Ppi interference with phage 80α. (A) Approximately 10⁸ bacteria were infected with phage 80α, plated on phage bottom agar, and incubated 36–48 h at 32 °C. Plates were stained with 0.1% TTC in TSB and photographed. Genes cloned into pCN51 were induced with 1.0 μM CdCl₂. (B and C) Electron microscopic analysis of sedimented particles from (B) phage 80α lysate of RN4220 + pCN51 and from a (C) 80α lysate of RN4220 + pCN51 – ppi_spb2. CP, complete phage 80α particles; FT, free phage tails; PH, phage proheads.

Fig. 2.

Interactions between Ppi_spb2 and TerS_P (80α). (A) BACTH analysis. Spots in each row represent three independent colonies. Plasmid combinations are numbered as follows: 1, pKT25-zip + pUT18C-zip (positive control); 2, pKT25-TerS_P (WT80α) + pUT18-Ppi_spb2; 3, pKT25-TerS_P (Ppi_spb2-resistant 80α) + pUT18-Ppi_spb2; 4, pKT25-TerS_S (SaPIbov2) + pUT18-Ppi_spb2; and 5, pKT25 + pUT18 (negative control).

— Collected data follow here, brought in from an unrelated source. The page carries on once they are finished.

(** ** Preparing a peer *)

Definition excluded_of (s : NetworkSnapshot) : list ExcludedSubnet :=
  map (fun n => mk_excluded (subnet_address (active_peers n)) (prefix_length (active_peers n))) (active_networks s).
(** A STUN server's answer joins the local candidates. *)
Definition add_reflexive (c : option Candidate) (l : list Candidate) : list Candidate :=
  match c with
  | Some c => if usable_endpoint (endpoint c) (po_loopback options) && negb (bool_decide (endpoint c ∈ map endpoint l)) && (len l <? max_candidates)
              then l ++ [c] else l
  | None => l
  end.
Fixpoint ask_servers (w : PathWorld) (g : Z) (servers : list Endpoint) : U Peer unit :=
  match servers with
  | [] => uret tt
  | server :: servers =>
      let '(draw, sent, received) := pw_stun w g server in
      let! c := upure (discover_stun_endpoint server 200 draw sent received) in
      uput (fun p => set_p_local (add_reflexive c (p_local p)) p) ;; ask_servers w g servers
  end.
Definition gathered (l : list Candidate) : list Candidate :=
  if negb (bool_decide (po_stun options = [])) && (len l =? max_candidates) then removelast l else l.
(** [g] is the new generation. *)
Definition prepare_peer (w : PathWorld) (g : Z) : U Peer unit :=
  uput closed ;;
  uput (renewed g (pw_clock w g)) ;;
  let! port := upure (match pw_socket w g with Some port => Ok port | None => Throw runtime_error end) in
  uput (set_p_socket (Some port)) ;;
  let! l := upure (gather_local_candidates (pw_interfaces w g) port (excluded_of (pw_snapshot w)) (po_loopback options)) in
  uput (set_p_local (gathered l)) ;;
  ask_servers w g (po_stun options) ;;
  let! p := uget in
  uwhen (bool_decide (p_local p = [])) (uput (fun p => set_p_reason direct_unreachable (set_p_socket None p))).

Blue color indicates cAMP-dependent lacZ expression following reconstitution of adenlyate cyclase activity by interaction of fusion proteins. (B and C) Pull-down of His-tag–TerS_P (80α) coexpressed with Ppi_spb2–S-tag using S-protein agarose column: lane 1, protein eluted from S-protein agarose beads after binding and washing of cell lysate obtained from cells coexpressing both the proteins; lane 2, prestained markers; lane 3, eluate from S-protein agarose beads after binding and washing of cell lysate obtained from cells expressing His-TerS_P (80α); lane 4, cell lysate obtained from cells expressing His-TerS_P (80α). (B) Coomassie-stained gel. (C) Western blot of the gel shown in B using Penta-His HRP conjugate and S-protein HRP conjugate antibodies.

Fig. 3.

Effect of SaPI interference genes on phage 80α. Phage platings were as in Fig. 1A. (A) Effect of SaPI1 CpmAB. (B) Effects of SaPI2 and SaPIbov1 CpmAB and Ppi. Note that ORF13 was always included in deletions of SaPI2 cpmAB because a deletion of the two genes alone could not be constructed. ORF13 does not affect interference. (C) Agarose gel analysis of DNA extracted from sedimented phage particles. Phage 80α was grown on RN4220 and various derivatives of SaPI2 (i; Upper) or SaPI1 (ii; Lower). The resulting lysates were treated with DNase, PEG-precipitated, and phenol extracted. Equivalent amounts of DNA were separated on 0.8% agarose gel for 13 h at 60 V, strained with ethidium bromide, and photographed.

Fig. 4.

SaPI2 interference with different phages. SaPI2 uses three mechanisms of phage interference: with phage 80 (Left) it uses ORF17, and with phage 80α (Right) Ppi and CpmAB.